Work instructions: Your answer should be the lines of the data below that contain "Record".

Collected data
§ §
(* ===== verification/Delegation.v ===== *)
(** Delegations, invocations and their verification (rust/dialog-ucan-core/src:
    envelope.rs, delegation.rs, delegation/{store,builder}.rs, invocation.rs,
    invocation/builder.rs). *)
From S2P Require Import Prelude Ipld Predicate UcanBase.

(** * Tokens *)

(** [Envelope] around its [EnvelopePayload]; the signature and the Varsig header
    are their bytes. *)
Record Envelope (A : Type) := mkEnvelope { signature : bytes; header : bytes; payload : A }.
Arguments mkEnvelope {A} signature header payload.
Arguments signature {A}.
Arguments header {A}.
Arguments payload {A}.

Record DelegationPayload := mkDelegationPayload {
  dlg_issuer : Did;
  dlg_audience : Did;
  dlg_subject : Subject;
  dlg_command : Command;
  dlg_policy : list Predicate;
  dlg_expiration : option Timestamp;
  dlg_not_before : option Timestamp;
  dlg_meta : option (btree Ipld);
  dlg_nonce : Nonce
}.
Abbreviation Delegation := (Envelope DelegationPayload).

Record InvocationPayload := mkInvocationPayload {
  inv_issuer : Did;
  inv_audience : option Did;
  inv_subject : Did;
  inv_command : Command;
  inv_arguments : btree Promised;
  inv_proofs : list Cid;
  inv_cause : option Cid;
  inv_issued_at : option Timestamp;
  inv_expiration : option Timestamp;
  inv_meta : option (btree Ipld);
  inv_nonce : Nonce
}.
Abbreviation Invocation := (Envelope InvocationPayload).

(** The getters with a default. *)
Definition delegation_meta (d : DelegationPayload) : btree Ipld := default [] (dlg_meta d).
Definition invocation_meta (i : InvocationPayload) : btree Ipld := default [] (inv_meta i).
Definition invocation_audience (i : InvocationPayload) : Did := default (inv_subject i) (inv_audience i).

(** Serialization to DAG-CBOR and the digest in a CID are the work of libraries,
    as are keys and signatures: [encode] is what is signed, [to_cid] names a
    signed token. *)
Class Tokens (A : Type) := {
  EncodingError : Type;
  encode : bytes -> A -> outcome EncodingError bytes;
  to_cid : Envelope A -> Cid;
  to_vec : Envelope A -> outcome EncodingError bytes;
  from_slice : bytes -> outcome EncodingError (Envelope A)
}.
Class Resolver := {
  ResolutionError : Type;
  VerificationError : Type;
  Verifier : Type;
  resolve : Did -> outcome ResolutionError Verifier;
  verify_bytes : Verifier -> bytes -> bytes -> outcome VerificationError unit
}.

Inductive SignatureVerificationError (E : Type) `{Resolver} :=
  | SignatureVerificationError_Encoding (e : E)
  | SignatureVerificationError_Resolution (e : ResolutionError)
  | SignatureVerificationError_Verification (e : VerificationError).
Arguments SignatureVerificationError_Encoding {E _}.
Arguments SignatureVerificationError_Resolution {E _}.
Arguments SignatureVerificationError_Verification {E _}.

(** [Delegation::verify_signature] and [Invocation::verify_signature]. *)
Definition verify_signature {A} `{Tokens A, Resolver} (issuer : A -> Did) (self : Envelope A)
    : outcome (SignatureVerificationError EncodingError) unit :=
  encoded ← map_err SignatureVerificationError_Encoding (encode (header self) (payload self));
  verifier ← map_err SignatureVerificationError_Resolution (resolve (issuer (payload self)));
  map_err SignatureVerificationError_Verification (verify_bytes verifier encoded (signature self)).

(** [From<&InvocationPayload>] and [From<&Delegation>] for [TimeRange]. *)
Definition invocation_range (i : InvocationPayload) : TimeRange := TimeRange.new None (inv_expiration i).
Definition delegation_range (d : DelegationPayload) : TimeRange :=
  TimeRange.new (dlg_not_before d) (dlg_expiration d).

(** * Checking an invocation *)
Inductive CheckFailed :=
  | WaitingOnPromise (w : WaitingOn)
  | CommandEscalation (claimed authorized : Command)
  | PolicyIncompatibility (e : RunError)
  | PolicyViolation (p : Predicate)
  | DelegationAudienceMismatch (claimed authorized : Did)
  | UnauthorizedSubject (claimed authorized : Did)
  | UnprovenSubject (subject issuer : Did)
  | InvalidTimeWindow (range : TimeRange)
  | CheckFailed_TimeBound (e : TimeBoundError).

(** The arguments once every promise is resolved. *)
Definition resolve_arguments (self : InvocationPayload) : outcome CheckFailed Ipld :=
  map ← try_fold (fun map '(k, v) =>
          ipld ← map_err WaitingOnPromise (Promised.to_ipld v); Ok (bt_insert k ipld map))
        [] (inv_arguments self);
  Ok (Ipld.Map map).

(** The body of the loop over the proofs in [syntactic_checks]; the state is the
    time range so far and the last proof verified. *)
Definition check_policy (args : Ipld) (policy : list Predicate) : outcome CheckFailed unit :=
  try_fold (fun _ predicate =>
    holds ← map_err PolicyIncompatibility (run predicate args);
    if (holds : bool) then Ok tt else Err (PolicyViolation predicate)) tt policy.
Definition check_proof (self : InvocationPayload) (args : Ipld)
    (state : TimeRange * option DelegationPayload) (proof : DelegationPayload)
    : outcome CheckFailed (TimeRange * option DelegationPayload) :=
  let '(time_range, authorization) := state in
  let subject :=
    match dlg_subject proof with
    | Subject.Specific subject => subject
    | Subject.Any => match authorization with None => dlg_issuer proof | Some _ => inv_subject self end
    end in
  if decide (subject <> inv_subject self) then
    if bool_decide (authorization = None) && bool_decide (dlg_subject proof = Subject.Any)
    then Err (UnprovenSubject (inv_subject self) (dlg_issuer proof))
    else Err (UnauthorizedSubject (inv_subject self) subject)
  else
    _ ← match authorization with
        | Some evidence =>
            if decide (dlg_issuer proof <> dlg_audience evidence)
            then Err (DelegationAudienceMismatch (dlg_issuer proof) (dlg_audience evidence))
            else Ok tt
        | None =>
            if decide (dlg_issuer proof <> inv_subject self)
            then Err (UnprovenSubject (inv_subject self) (dlg_issuer proof))
            else Ok tt
        end;
    _ ← (if Command_starts_with (inv_command self) (dlg_command proof) then Ok tt
         else Err (CommandEscalation (inv_command self) (dlg_command proof)));
    _ ← check_policy args (dlg_policy proof);
    Ok (TimeRange.intersect time_range (delegation_range proof), Some proof).

(** [InvocationPayload::syntactic_checks]: proofs are in root-to-leaf order. *)
Definition syntactic_checks (self : InvocationPayload) (proofs : list Delegation)
    : outcome CheckFailed TimeRange :=
  args ← resolve_arguments self;
  '(time_range, authorization) ←
    try_fold (check_proof self args) (invocation_range self, None) (payload <$> proofs);
  _ ← match authorization with
      | Some proof =>
          if decide (dlg_audience proof <> inv_issuer self)
          then Err (DelegationAudienceMismatch (inv_issuer self) (dlg_audience proof))
          else Ok tt
      | None =>
          if decide (inv_issuer self <> inv_subject self)
          then Err (UnauthorizedSubject (inv_subject self) (inv_issuer self))
          else Ok tt
      end;
  if TimeRange.is_valid time_range then Ok time_range else Err (InvalidTimeWindow time_range).

(** * Stores of proofs *)
Inductive LockedStoreGetError := Missing (c : Cid) | StorePoisoned.
Record ProofStore := mkProofStore { poisoned : bool; stored : gmap Cid Delegation }.

(** [DelegationStore for Arc<Mutex<HashMap<..>>>]. *)
Definition get_one (store : ProofStore) (dlgs : list Delegation) (c : Cid)
    : outcome LockedStoreGetError (list Delegation) :=
  match stored store !! c with Some dlg => Ok (dlgs ++ [dlg]) | None => Err (Missing c) end.
Definition get_all (store : ProofStore) (cids : list Cid) : outcome LockedStoreGetError (list Delegation) :=
  if poisoned store then Err StorePoisoned else try_fold (get_one store) [] cids.
Definition insert_by_cid (store : ProofStore) (cid : Cid) (delegation : Delegation)
    : ProofStore * outcome LockedStoreGetError unit :=
  if poisoned store then (store, Err StorePoisoned)
  else (mkProofStore false (<[cid := delegation]> (stored store)), Ok tt).
(** [store::insert]. *)
Definition store_insert `{Tokens DelegationPayload} (store : ProofStore) (delegation : Delegation)
    : ProofStore * outcome LockedStoreGetError Cid :=
  let cid := to_cid delegation in
  let '(store, o) := insert_by_cid store cid delegation in
  (store, _ ← o; Ok cid).

Inductive StoredCheckError := GetError (e : LockedStoreGetError) | StoredCheckError_CheckFailed (e : CheckFailed).

(** [InvocationPayload::check]. *)
Definition payload_check (self : InvocationPayload) (proof_store : ProofStore)
    : outcome StoredCheckError TimeRange :=
  dlgs ← map_err GetError (get_all proof_store (inv_proofs self));
  map_err StoredCheckError_CheckFailed (syntactic_checks self dlgs).

Inductive InvocationCheckError `{Tokens InvocationPayload, Resolver} :=
  | InvocationCheckError_SignatureVerification (e : SignatureVerificationError EncodingError)
  | InvocationCheckError_StoredCheck (e : StoredCheckError).

(** [Invocation::check]. *)
Definition check `{Tokens InvocationPayload, Resolver} (self : Invocation) (proof_store : ProofStore)
    : outcome InvocationCheckError TimeRange :=
  _ ← map_err InvocationCheckError_SignatureVerification (verify_signature inv_issuer self);
  map_err InvocationCheckError_StoredCheck (payload_check (payload self) proof_store).

(** * Building tokens *)

(** A signer: its DID and its signatures. *)
Class Signing := {
  Signer : Type;
  SigningError : Type;
  signer_did : Signer -> Did;
  sign : Signer -> bytes -> outcome SigningError bytes;
  (** the header of the signer's algorithm, and a nonce from the system *)
  varsig : bytes;
  generate_16 : bytes
}.
Inductive BuildError (E : Type) `{Signing} := BuildError_Encoding (e : E) | BuildError_Signing (e : SigningError).
Arguments BuildError_Encoding {E _}.
Arguments BuildError_Signing {E _}.

(** The end of both [try_build]s. *)
Definition seal {A} `{Tokens A, Signing} (issuer : Signer) (payload : A)
    : outcome (BuildError EncodingError) (Envelope A) :=
  encoded ← map_err BuildError_Encoding (encode varsig payload);
  sig ← map_err BuildError_Signing (sign issuer encoded);
  Ok (mkEnvelope sig varsig payload).

(** [DelegationBuilder] and [InvocationBuilder] with every required field set;
    an empty [meta] and an audience that is the subject are left out. *)
Definition build_delegation `{Tokens DelegationPayload, Signing} (issuer : Signer) (audience : Did)
    (subject : Subject) (command : Command) (policy : list Predicate)
    (expiration not_before : option Timestamp) (meta : btree Ipld) (nonce : option Nonce)
    : outcome (BuildError EncodingError) Delegation :=
  seal issuer
    (mkDelegationPayload (signer_did issuer) audience subject command policy expiration not_before
       (match meta with [] => None | _ => Some meta end)
       (default (Nonce.Nonce16 generate_16) nonce)).
Definition build_invocation `{Tokens InvocationPayload, Signing} (issuer : Signer) (audience subject : Did)
    (command : Command) (arguments : btree Promised) (proofs : list Cid) (cause : option Cid)
    (expiration issued_at : option Timestamp) (meta : btree Ipld) (nonce : option Nonce)
    : outcome (BuildError EncodingError) Invocation :=
  seal issuer
    (mkInvocationPayload (signer_did issuer) (if decide (audience = subject) then None else Some audience)
       subject command arguments proofs cause issued_at expiration
       (match meta with [] => None | _ => Some meta end)
       (default (Nonce.Nonce16 generate_16) nonce)).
§ §
Result:
Record Envelope (A : Type) := mkEnvelope { signature : bytes; header : bytes; payload : A }.
Record DelegationPayload := mkDelegationPayload {
Record InvocationPayload := mkInvocationPayload {
Record ProofStore := mkProofStore { poisoned : bool; stored : gmap Cid Delegation }.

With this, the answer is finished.